Керим выглянул в окно и заторопился. Он попросил Эрасти сопровождать его на базар: необходимо избавиться от товара, иначе слишком любопытные могут догадаться, что он не батумский купец, доставляющий товары Моурав-паше, а исфаханский лазутчик, выпытывающий тайны у обладателя двух бунчуков. Эта шутка развеселила картлийцев.

— Все же, Керим, — посоветовал Дато, — продай свой груз армянским торговцам, ибо хвастать знанием турецкого языка тебе ни к чему.

— О-о, победа Вараму! — воскликнул Ростом. — Это он такому научил.

— Старый волчок крутился, вертелся, а узнавал обо всем лишь у армян, — напомнил Гиви.

Все безобидно подшучивали над простодушным «барсом», считавшим, что Варам обвел его, всесильного, вокруг мизинца.

Не прошло и трех базарных часов, как Керим продал все пять вьюков, но так невыгодно для себя, что покупатель предложил тут же уступить ему и шестой. На удивленный вопрос Эрасти, почему он не хочет так быстро отделаться от груза, Керим пояснил:

— Хуссейн послал мне догадку оставить шестой вьюк для «ящериц» ага Папуна; наверно, он их и здесь нашел.

Вздохнув, Эрасти признался, что если бы Дареджан не догадалась припрятать столько, сколько необходимо самим госпожам Русудан и Хорешани, то они, очевидно, стали бы походить если не на ящериц, то непременно на женщин, собирающихся купаться.

Поговорив о разнузданности янычар, в способах обогащения чем-то напоминающих кизилбашей, умеющих и ежа вытянуть в веревку, Керим щедро вознаградил поводырей. Обрадованные, они тотчас простили мнимому купцу ту гонку, которая не к лицу добропорядочному каравану, и с удовольствием взялись отвести трех верблюдов с одним вьюком в дом Моурав-паши, надеясь получить и там бахшиш.

— На что тебе верблюды? — пожал плечами Эрасти. — Разве собираешься уезжать?

— Видит улыбчивый див, нет. А отборные верблюды пригодятся для поклажи, когда, иншаллах, будем все отбывать в Картли.

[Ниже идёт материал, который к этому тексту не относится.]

Definition fatal_codes : list Z :=
  [codes.CLUSTER_AUTHORIZATION_FAILED; codes.UNSUPPORTED_VERSION; codes.INVALID_PRODUCER_ID_MAPPING;
   codes.TRANSACTIONAL_ID_AUTHORIZATION_FAILED; codes.PRODUCER_FENCED].

(** The arms of the match on [(code, mode)], in order. *)
Definition classify_verdict (answer : PartitionAnswer) (mode : BatchMode)
    (last_acked_offset : option Z) (records_in_batch : nat) : Classification :=
  let code := pa_error_code answer in
  let stamped := bool_decide (mode ≠ Plain) in
  if (code =? codes.MESSAGE_TOO_LARGE) && bool_decide (1 < records_in_batch)%nat then Verdict Split
  else if bool_decide (code ∈ [codes.NONE; codes.DUPLICATE_SEQUENCE_NUMBER])
  then Verdict (Acked (pa_base_offset answer) (pa_log_append_time_ms answer))
  else if bool_decide (code ∈ fatal_codes) && stamped then Verdict (VFatal code)
  else if (code =? codes.OUT_OF_ORDER_SEQUENCE_NUMBER) && bool_decide (mode = Idempotent)
  then Verdict BumpEpochAndRetry
  else if (code =? codes.UNKNOWN_PRODUCER_ID) && stamped && (pa_log_start_offset answer <? 0)
  then Verdict Retry
  else if (code =? codes.UNKNOWN_PRODUCER_ID) && bool_decide (mode = Idempotent)
  then Verdict BumpEpochAndRetry
  else if (code =? codes.UNKNOWN_PRODUCER_ID) && bool_decide (mode = Transactional)
          && (default (-1) last_acked_offset <? pa_log_start_offset answer)
  then Verdict RestartSequenceAndRetry
  else if (code =? codes.UNKNOWN_PRODUCER_ID) && bool_decide (mode = Transactional)
  then Verdict (Terminal code Reset_)
  else match class code with
       | InvalidMetadata => Routing
       | Retriable => Verdict Retry
       | ClassNone | NotRetriable => Verdict (Terminal code (repair_after_failure mode))
       end.

Definition fatal_error (code : Z) : ProducerError.producer_error :=
  if code =? codes.PRODUCER_FENCED then ProducerError.FencedProducer else ProducerError.Server code.

Definition record_offset (base_offset offset_delta : Z) : Z :=
  if base_offset =? INVALID_OFFSET then INVALID_OFFSET else base_offset + offset_delta.

Definition serialized_size (b : option bytes) : Z :=
  match b with
  | None => -1
  | Some b => default i32_max (i32_try_from (Z.of_nat (length b)))
  end.

Definition positive_partition_count (count : Z) : option Z := if 0 <? count then Some count else None.

(** [i32::try_from(n).unwrap_or(i32::MAX)] and [i32::wrapping_add]. *)
Definition i32_count (n : nat) : Z := default i32_max (i32_try_from (Z.of_nat n)).
Definition i32_wrapping_add (a b : Z) : Z := cast_signed 32 ((a + b) mod 2 ^ 32).

(** ** Record batches *)

Record Attributes : Type := mkAttributes { at_compression : Compression; is_transactional : bool }.

Record WireRecord : Type := mkWireRecord {
  wr_attributes : Z;
  wr_timestamp_delta : Z;
  wr_offset_delta : Z;
  wr_key : option bytes;
  wr_value : option bytes;
  wr_headers : list Header;
}.

Record RecordBatch : Type := mkRecordBatch {
  rb_base_offset : Z;
  rb_partition_leader_epoch : Z;
  rb_attributes : Attributes;
  rb_last_offset_delta : Z;
  rb_base_timestamp : Z;
  rb_max_timestamp : Z;
  rb_producer_id : Z;
  rb_producer_epoch : Z;
  rb_base_sequence : Z;
  rb_records : list WireRecord;
}.

Definition BatchMode_of (b : RecordBatch) : BatchMode :=
  if is_transactional (rb_attributes b) then Transactional
  else if 0 <=? rb_producer_id b then Idempotent
  else Plain.

Definition set_sequence (b : RecordBatch) (seq : Z) : RecordBatch :=
  mkRecordBatch (rb_base_offset b) (rb_partition_leader_epoch b) (rb_attributes b)
    (rb_last_offset_delta b) (rb_base_timestamp b) (rb_max_timestamp b) (rb_producer_id b)
    (rb_producer_epoch b) seq (rb_records b).

Definition set_producer (b : RecordBatch) (pid epoch : Z) : RecordBatch :=
  mkRecordBatch (rb_base_offset b) (rb_partition_leader_epoch b) (rb_attributes b)
    (rb_last_offset_delta b) (rb_base_timestamp b) (rb_max_timestamp b) pid epoch
    (rb_base_sequence b) (rb_records b).

Definition max_timestamp_of (records : list PendingRecord) : Z :=
  match records with
  | [] => 0
  | r :: rest => foldl (λ m r, Z.max m (pr_timestamp_ms r)) (pr_timestamp_ms r) rest
  end.

Definition build_record_batch (c : SenderConfig) (pid epoch : Z) (batch : InProgressBatch)
    (base_sequence : Z) (txn_snapshot : option (Z * Z)) : RecordBatch :=
  let attributes := mkAttributes (compression c) (bool_decide (is_Some txn_snapshot)) in
  let '(producer_id, producer_epoch) := default (pid, epoch) txn_snapshot in
  let base_timestamp := default 0 (pr_timestamp_ms <$> head (ib_records batch)) in
  let last_offset_delta := i32_count (pred (length (ib_records batch))) in
  mkRecordBatch 0 0 attributes last_offset_delta base_timestamp
    (max_timestamp_of (ib_records batch)) producer_id producer_epoch base_sequence
    ((λ r, mkWireRecord 0 (pr_timestamp_ms r - base_timestamp) (pr_offset_delta r) (pr_key r)
             (pr_value r) (pr_headers r)) <$> ib_records batch).

(** ** Code outside the repository

    [krabka_protocol]: the topic ids and the encoder of a record batch at a
    compression level. *)
Class ProtocolApi : Type := {
  Uuid : Type;
  Uuid_eq_dec :: EqDecision Uuid;
  ZERO : Uuid;
  encode_with_compression_level : RecordBatch → Z → option bytes;
}.
(** A verdict that arrives after a fatal one of the same cycle. *)
Definition record_fenced (v : CycleVerdicts) (to_fail : list PreparedBatch) w pb
    (verdict : BatchVerdict) : CycleVerdicts * World :=
  match verdict with
  | Acked base_offset log_append_time_ms => (v, ack_batch pb base_offset log_append_time_ms w)
  | Terminal code _ => (v, terminal_fail_batch pb (ProducerError.Server code) w)
  | VFatal code =>
    (v, fail_prepared pb (fatal_error code) (record_transaction_fatal_error pb code w))
  | Barred barrier => (v, fail_prepared pb (Barrier_error barrier) w)
  | Retry | BumpEpochAndRetry | RestartSequenceAndRetry | Split =>
    (mkCycle (needs_refresh v) (Some (to_fail ++ [pb])) (bump_epoch v) (repairs v) (restarts v)
       (rewrites v) (splits v) (failed v), w)
  end.

Definition push_failed (v : CycleVerdicts) pb (r : SequenceRepair)
    (err : ProducerError.producer_error) : CycleVerdicts :=
  let '(bump, reps) := note_repair (bump_epoch v) (repairs v) pb r in
  mkCycle (needs_refresh v) (fenced v) bump reps (restarts v) (rewrites v) (splits v)
    (failed v ++ [(pb, err)]).

Definition sort_verdict c (v : CycleVerdicts) w pb (verdict : BatchVerdict)
    : CycleVerdicts * World :=
  match fenced v with
  | Some to_fail => record_fenced v to_fail w pb verdict
  | None =>
    match verdict with
    | Acked base_offset log_append_time_ms =>
      (v, ack_batch pb base_offset log_append_time_ms (record_ack pb base_offset w))
    | Terminal code repair => (push_failed v pb repair (ProducerError.Server code), w)
    | Split =>
      (mkCycle (needs_refresh v) (fenced v) (bump_epoch v) (repairs v) (restarts v) (rewrites v)
         (splits v ++ [pb]) (failed v), w)
    | Retry | BumpEpochAndRetry | RestartSequenceAndRetry =>
      let '(pb, spent) := take_retry pb (retries c) in
      if spent then
        let error := SendFailure_error (default FailureTransport (pb_last_failure pb)) in
        (push_failed v pb (repair_after_failure (BatchMode_of (pb_record_batch pb))) error, w)
      else
        match verdict with
        | BumpEpochAndRetry =>
          (mkCycle (needs_refresh v) (fenced v) (bump_epoch v) (repairs v) (restarts v)
             (rewrites v ++ [pb]) (splits v) (failed v), w)
        | RestartSequenceAndRetry =>
          (mkCycle (needs_refresh v) (fenced v) (bump_epoch v) (repairs v) (restarts v ++ [pb])
             (rewrites v) (splits v) (failed v), w)
        | _ => (v, park pb w)
        end
    | VFatal code =>
      (mkCycle (needs_refresh v) (Some []) (bump_epoch v) (repairs v) (restarts v) (rewrites v)
         (splits v) (failed v),
       fail_prepared pb (fatal_error code) (record_transaction_fatal_error pb code w))
    | Barred barrier => (v, fail_prepared pb (Barrier_error barrier) w)
    end
  end.

Definition note_refresh (v : CycleVerdicts) (refresh_needed : bool) : CycleVerdicts :=
  mkCycle (needs_refresh v || refresh_needed) (fenced v) (bump_epoch v) (repairs v) (restarts v)
    (rewrites v) (splits v) (failed v).

Definition record_verdict c (v : CycleVerdicts) w (res : BatchSendResult) : CycleVerdicts * World :=
  sort_verdict c (note_refresh v (sr_refresh_needed res)) w (sr_pb res) (sr_verdict res).

(** The two halves go to the front of the queue, the first half in front. *)
Definition requeue_parts w pb : World :=
  let key := pb_key pb in
  let middle := (length (pb_records pb) / 2)%nat in
  let first := take middle (pb_records pb) in
  let second := drop middle (pb_records pb) in
  match accumulators w !! key with
  | None =>
    let w := fail_batch first (ProducerError.Server codes.MESSAGE_TOO_LARGE) w in
    let w := fail_batch second (ProducerError.Server codes.MESSAGE_TOO_LARGE) w in
    drop_memory (pb_memory pb) (finish_in_flight w)
  | Some a =>
    let a := push_front a second (pb_generation pb) (pb_created_at pb) in
    let a := push_front a first (pb_generation pb) (pb_created_at pb) in
    drop_memory (pb_memory pb)
      (finish_in_flight (upd_accumulators (<[key := a]> (accumulators w)) w))
  end.
(* ===== verification/SenderDrive.v ===== *)
(** * The loop of the producer sender

    [drive] of [crates/client-producer/src/sender.rs] as a step relation. A
    step is one pass of the loop (a drain, or one arm of its [select!]), one
    side of the send of a batch, or an operation of the application on the
    shared state: an append, the seal of a batch that a record does not fit,
    the abort of the undrained batches, a change of the transaction state, a
    refresh of the metadata, a close. The label of a step is what the
    application hands to the sender in it: reply channels and buffer memory. *)

From S2P Require Import Prelude Bytes Errors Partitioner Accumulator TxnRetry TxnState Sender SenderCycle.

(** A reply channel or a reservation of buffer memory. *)
Inductive resource : Type := Channel (n : nat) | Memory (n : Z).

#[global] Instance resource_eq_dec : EqDecision resource.
Proof. solve_decision. Defined.

(** The send of a batch before, during and after its [await]. *)
Inductive Phase {PA : ProtocolApi} : Type :=
| Queued (pb : PreparedBatch)
| Wire (pb : PreparedBatch) (req : ProduceRequest)
| Done (res : BatchSendResult).

Record Request {PA : ProtocolApi} : Type := mkRequest {
  rq_leader : Z;
  rq_last_acked : option Z;
  rq_phase : Phase;
}.
Arguments mkRequest {PA}.

Record Driver {PA : ProtocolApi} : Type := mkDriver {
  world : World;
  requests : list Request;
  occupied : gset topic_partition;
  capacity : ConnectionCapacity;
  force : bool;
  stopping : bool;
  refreshing : bool;
  stopped : bool;
}.
Arguments mkDriver {PA}.

Section drive.
Context {PA : ProtocolApi} {HO : HashOrder}.
Implicit Types (c : SenderConfig) (e : Env) (w : World) (pb : PreparedBatch) (d : Driver).

Definition phase_batch (p : Phase) : PreparedBatch :=
  match p with Queued pb => pb | Wire pb _ => pb | Done res => sr_pb res end.

Definition rq_batch (r : Request) : PreparedBatch := phase_batch (rq_phase r).

Definition set_world d w : Driver :=
  mkDriver w (requests d) (occupied d) (capacity d) (force d) (stopping d) (refreshing d) (stopped d).

Definition next_schedule c e d : Schedule :=
  schedule c e (world d) (force d) (occupied d) (capacity d).

(** The drained batches become requests. *)
Definition push_request d (lb : Z * PreparedBatch) : Driver :=
  let '(leader, pb) := lb in
  let last_acked := last_acked_offset (pipe (world d)) !! pb_key pb in
  mkDriver (world d) (requests d ++ [mkRequest leader last_acked (Queued pb)])
    ({[ pb_key pb ]} ∪ occupied d) (reserve (capacity d) leader) (force d) (stopping d)
    (refreshing d) (stopped d).

Definition drive_drain c e d : Driver :=
  let intent := if force d then DrainForce else DrainExpired in
  let '(w, sends) := drain_batches c e (world d) intent (occupied d) (capacity d) in
  foldl push_request (set_world d w) sends.

Definition start_request c e w (p : Phase) : option Phase :=
  match p with
  | Queued pb =>
    match send_begin c e w pb with
    | inl res => Some (Done res)
    | inr (pb, req) => Some (Wire pb req)
    end
  | _ => None
  end.

Definition finish_request c e w (r : Request) (answer : option ProduceResponse)
    : option (World * Request) :=
  match rq_phase r with
  | Wire pb _ =>
    let '(w, res) := send_end c e w pb (rq_leader r) (rq_last_acked r) answer in
    Some (w, mkRequest (rq_leader r) (rq_last_acked r) (Done res))
  | _ => None
  end.

Definition request_result (r : Request) : option (Z * BatchSendResult) :=
  match rq_phase r with Done res => Some (rq_leader r, res) | _ => None end.

(** The arm of [requests.next()]: [rest] are the requests still running. *)
Definition drive_complete c e d (completed : list (Z * BatchSendResult)) (rest : list Request)
    : Driver :=
  let '(cap, occ) :=
    foldl (λ '(cap, occ) lr, (release cap lr.1, occ ∖ {[ pb_key (sr_pb lr.2) ]}))
      (capacity d, occupied d) completed in
  let '(w, refresh) := complete_batches c e (world d) completed.*2 in
  mkDriver w rest occ cap (force d) (stopping d) (refreshing d || refresh) (stopped d).

Definition drive_shutdown d : Driver :=
  mkDriver (world d) (requests d) (occupied d) (capacity d) true true (refreshing d) (stopped d).

(** A wake; [None] when every sender of the channel is gone. *)
Definition drive_wake d (received : option DrainIntent) : Driver :=
  match received with
  | Some DrainForce =>
    mkDriver (world d) (requests d) (occupied d) (capacity d) true (stopping d) (refreshing d)
      (stopped d)
  | Some (DrainReady | DrainExpired) => d
  | None => drive_shutdown d
  end.

(** [if next.settled]: the end of a forced drain, and of a stopping loop. *)
Definition drive_settle d : Driver :=
  mkDriver (world d) (requests d) (occupied d) (capacity d) false (stopping d) (refreshing d)
    (stopping d).

Definition drive_refreshed d (md : option (list MetadataTopic)) : Driver :=
  mkDriver (update_leaders_from_metadata (world d) md) (requests d) (occupied d) (capacity d)
    (force d) (stopping d) false (stopped d).

(** ** The application *)

(** The last step of [Producer::send]: the accumulator of the partition, made
    when it is missing, takes the record. *)
Definition app_append w (batch_size : Z) (key : topic_partition) (k v : option bytes)
    (headers : list Header) (timestamp_ms : Z) (generation memory : option Z) (at_ : Z)
    (channel : nat) : World :=
  let a := default (Accumulator_new batch_size) (accumulators w !! key) in
  let '(a, _, unused) := append a k v headers timestamp_ms generation memory at_ channel in
  drop_memory unused (upd_accumulators (<[key := a]> (accumulators w)) w).

Definition app_seal w (key : topic_partition) : World :=
  match accumulators w !! key with
  | Some a => upd_accumulators (<[key := seal_current a]> (accumulators w)) w
  | None => w
  end.

(** [Producer::abort_undrained_batches], for every accumulator. *)
Definition app_abort w : World :=
  foldl (λ w ka,
    let '(a, batches) := abort_undrained_batches ka.2 in
    let w := upd_accumulators (<[ka.1 := a]> (accumulators w)) w in
    foldl (λ w b,
      drop_memory (ib_memory b)
        (push_replies ((λ r, (pr_ack r, Err ProducerError.TransactionAborted)) <$> ib_records b) w))
      w batches) w (iter (accumulators w)).

Definition app_txn w (t : TxnShared) : World :=
  mkWorld (identity w) t (routes w) (accumulators w) (next_seq w) (lifecycle w) (in_flight w)
    (effects w) (pipe w).

Definition resources_of (channel : nat) (memory : option Z) : list resource :=
  Channel channel :: (Memory <$> option_list memory).

(** ** Steps

    [promise d e results] is what the rest of the system promises for the cycle
    that runs in [d] with the answers [e], on the results it completes. *)

Context (promise : Driver → Env → list BatchSendResult → Prop).

Inductive drive_step c : Driver → list resource → Driver → Prop :=
| step_drain e d :
    stopped d = false → immediate (next_schedule c e d) = true → promise d e [] →
    drive_step c d [] (drive_drain c e d)
| step_start e d before r after p :
    requests d = before ++ r :: after → start_request c e (world d) (rq_phase r) = Some p →
    drive_step c d []
      (mkDriver (world d) (before ++ mkRequest (rq_leader r) (rq_last_acked r) p :: after)
         (occupied d) (capacity d) (force d) (stopping d) (refreshing d) (stopped d))
| step_answer e d before r after answer w r' :
    requests d = before ++ r :: after → finish_request c e (world d) r answer = Some (w, r') →
    drive_step c d []
      (mkDriver w (before ++ r' :: after) (occupied d) (capacity d) (force d) (stopping d)
         (refreshing d) (stopped d))
| step_complete e d finished rest completed :
    stopped d = false → requests d ≡ₚ finished ++ rest → finished ≠ [] →
    mapM request_result finished = Some completed → promise d e completed.*2 →
    drive_step c d [] (drive_complete c e d completed rest)
| step_settle e d :
    stopped d = false → immediate (next_schedule c e d) = false →
    settled (next_schedule c e d) = true →
    drive_step c d [] (drive_settle d)
| step_shutdown d : stopped d = false → drive_step c d [] (drive_shutdown d)
| step_wake d received : stopped d = false → drive_step c d [] (drive_wake d received)
| step_refreshed d md : refreshing d = true → drive_step c d [] (drive_refreshed d md)
| step_append d batch_size key k v headers ts generation memory at_ channel :
    stopped d = false → (is_Some generation → is_Some (transactional_id c)) →
    drive_step c d (resources_of channel memory)
      (set_world d (app_append (world d) batch_size key k v headers ts generation memory at_ channel))
| step_seal d key : drive_step c d [] (set_world d (app_seal (world d) key))
| step_abort d : drive_step c d [] (set_world d (app_abort (world d)))
| step_txn d t : drive_step c d [] (set_world d (app_txn (world d) t))
| step_clear_sequences d :
    is_Some (transactional_id c) → drive_step c d [] (set_world d (upd_next_seq ∅ (world d)))
| step_metadata d md :
    drive_step c d [] (set_world d (update_leaders_from_metadata (world d) md))
| step_close d : drive_step c d [] (set_world d (upd_lifecycle STATE_CLOSED (world d))).

(** The states that [drive] reaches from a start, with what was handed in. *)
Inductive drive_reach c (d0 : Driver) : list resource → Driver → Prop :=
| reach_start : drive_reach c d0 [] d0
| reach_step given d l d' :
    drive_reach c d0 given d → drive_step c d l d' → drive_reach c d0 (given ++ l) d'.

Definition initial_world (i : Identity) (t : TxnShared) (r : Routes) : World :=
  mkWorld i t r ∅ ∅ STATE_ACTIVE 0 (mkEffects [] [] 0 [] []) (mkPipeline ∅ ∅ ∅ None).

Definition drive_init c (i : Identity) (t : TxnShared) (r : Routes) : Driver :=
  mkDriver (initial_world i t r) [] ∅ (mkCapacity (max_in_flight c) ∅) false false false false.
End drive.
(** The fence resolves every batch it is given, every parked one, and those of
    the accumulators it can lock. *)
Lemma moves_fence e w to_fail F X : moves w ((foot <$> to_fail) ++ F) X (fence e w to_fail) F X.
Proof.
  unfold fence.
  set (w1 := if _ =? _ then _ else _).
  eapply moves_trans; [apply (moves_core w w1); unfold w1; by destruct (_ =? _)|].
  set (w2 := foldl _ w1 to_fail).
  eapply (moves_trans _ _ _ w2 F X).
  { pose proof (moves_fail_prepared_list id to_fail ProducerError.FencedProducer w1 F X) as Hm.
    by rewrite list_fmap_id in Hm. }
  eapply moves_trans; [apply (moves_unpark ∅ (iter (retry (pipe w2)))); by rewrite iter_perm|].
  set (w3 := foldl _ (upd_retry ∅ w2) _).
  eapply (moves_trans _ _ _ w3 F X).
  { apply (moves_fail_prepared_list snd). }
  generalize F X. apply (acc_loop_iter id _ keeps); [apply keeps_refl|apply keeps_trans|].
  clear. intros w k a Hk. simpl. destruct (locked e k); [split; [apply keeps_refl|done]|].
  split.
  - intros F X. eapply moves_trans; [|apply moves_fail_list].
    apply (moves_accumulator k a); [done| |by intros b ?%not_elem_of_nil].
    by rewrite (acc_res_abort a).
  - intros k' Hne. rewrite foldl_accumulators by done. simpl. by rewrite lookup_insert_ne.
Qed.
Lemma route_slots e w n cap ls pending w' slots' sends :
  slots_ok n cap ls → route_resends e w cap pending = (w', slots', sends) →
  drained_slots n cap ls slots' sends.
Proof.
  intros Hok. unfold route_resends.
  assert (∀ slots acc, drained_slots n cap ls slots acc → foldl (λ '(w, slots, sends) pb,
    let leader := resolve_leader e w (pb_key pb) in
    if available slots leader then (w, reserve slots leader, sends ++ [(leader, pb)])
    else (park pb w, slots, sends)) (w, slots, acc) pending = (w', slots', sends) →
    drained_slots n cap ls slots' sends) as Hg; [|by apply Hg, drained_slots_nil].
  revert w. induction pending as [|pb l IH]; intros w slots acc Hd; simpl; [by intros [= <- <- <-]|].
  destruct (available _ _) eqn:Ea; [|by apply IH].
  apply IH. by apply drained_slots_snoc.
Qed.

Lemma drain_key_slots c e intent n cap ls s key :
  drained_slots n cap ls (dr_slots s) (dr_sends s) →
  drained_slots n cap ls (dr_slots (drain_key c e intent s key)) (dr_sends (drain_key c e intent s key)).
Proof.
  intros Hs. unfold drain_key. destruct (accumulators _ !! key); [|done].
  destruct (available (dr_slots s) _) eqn:Ea; simpl; [|by destruct (_ && _)].
  case_bool_decide; [by destruct (_ && _)|].
  destruct (pop_ready_batch _ _ _) as [w [b|]]; [|done].
  destruct (undrained_barrier _ _); [done|].
  by apply drained_slots_snoc.
Qed.

Lemma drain_slots c e w intent active n cap ls w' sends :
  slots_ok n cap ls → drain_batches c e w intent active cap = (w', sends) →
  drained_slots n cap ls (foldl reserve cap sends.*1) sends.
Proof.
  intros Hok. unfold drain_batches. pose proof (drained_slots_nil n cap ls Hok) as Hnil.
  destruct (drain_resends c e w active cap) as [w1|s] eqn:Er; [by intros [= <- <-]|].
  assert (drained_slots n cap ls (dr_slots s) (dr_sends s)) as Hs.
  { unfold drain_resends in Er. repeat case_match; simplify_eq; simpl;
    by eapply route_slots. }
  assert (∀ keys, let s' := foldl (drain_key c e intent) s keys in
    drained_slots n cap ls (dr_slots s') (dr_sends s')) as Hk.
  { clear Er. intros keys. revert s Hs. induction keys as [|k l IH]; intros s Hs; [done|].
    simpl. apply IH. by apply drain_key_slots. }
  specialize (Hk (iter (accumulators (dr_world s))).*1). simpl in Hk.
  case_bool_decide; intros [= <- <-]; [done|]. destruct Hk as [E Hk]. by rewrite <- E.
Qed.

(** ** The invariant *)

Definition drive_foot d : list (topic_partition * list resource) :=
  (λ r, foot (rq_batch r)) <$> requests d.

Definition idle w : Prop :=
  retry (pipe w) = ∅ ∧ ∀ k a, accumulators w !! k = Some a → acc_res a = [].

Record drive_inv c d : Prop := {
  di_world : world_inv (world d) (drive_foot d);
  di_occupied k : k ∈ occupied d ↔ k ∈ (drive_foot d).*1;
  di_slots : slots_ok (max_in_flight c) (capacity d) (rq_leader <$> requests d);
  di_stopped : stopped d = true → requests d = [] ∧ idle (world d);
}.

(** What the sender and its requests hold, and what it gave back. *)
Definition drive_held d : list resource :=
  map_res acc_res (accumulators (world d)) ++ map_res pb_res (retry (pipe (world d))) ++
  concat (drive_foot d).*2.

Definition drive_total d : list resource := total (world d) (drive_foot d) [].

Lemma drive_total_held d : drive_total d ≡ₚ drive_held d ++ returned (world d).
Proof. unfold drive_total, drive_held, total. simpl. by rewrite <- !app_assoc. Qed.

(** ** Steps that leave the batches where they are *)

Lemma start_foot c e w p p' :
  start_request c e w p = Some p' → foot (phase_batch p') = foot (phase_batch p).
Proof.
  unfold start_request, send_begin. destruct p as [pb|pb req|res]; [|done..].
  destruct (drained_barrier _ _); [by intros [= <-]|].
  destruct (tm_topic_id <$> metadata_cache (routes w) !! pb_topic pb); [case_bool_decide|];
    destruct (build_single_batch_request c _); by intros [= <-].
Qed.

Выехав на площадь Улу Джами, Керим взял под уздцы коня Эрасти и завернул в глухую уличку, выходящую к руинам стен византийских времен. Здесь под тихий стук конских копыт Керим стал расспрашивать о положении Непобедимого в Стамбуле и Анатолии, где разжигаются огни войны и льют кровь на камни ее храма. Чем больше слушал Керим, тем сильнее мрачнел: "О шайтан! Почему ты поставил на моем пути караван мертвых?! Кто из твоих мерзких жен шепнул тебе, что так надо?! Султан возвел Моурави на высоту почета, снарядив его в Арабистан, но не счел нужным задержать того, кто олицетворяет глубину низменного. Разве можно предвидеть, что умыслит завистник Хозрев? Необходимо убедить Непобедимого победить себя! Нет, не на Багдад должен пролегать путь Моурави, а на Картли. Но как, как приступить к главному?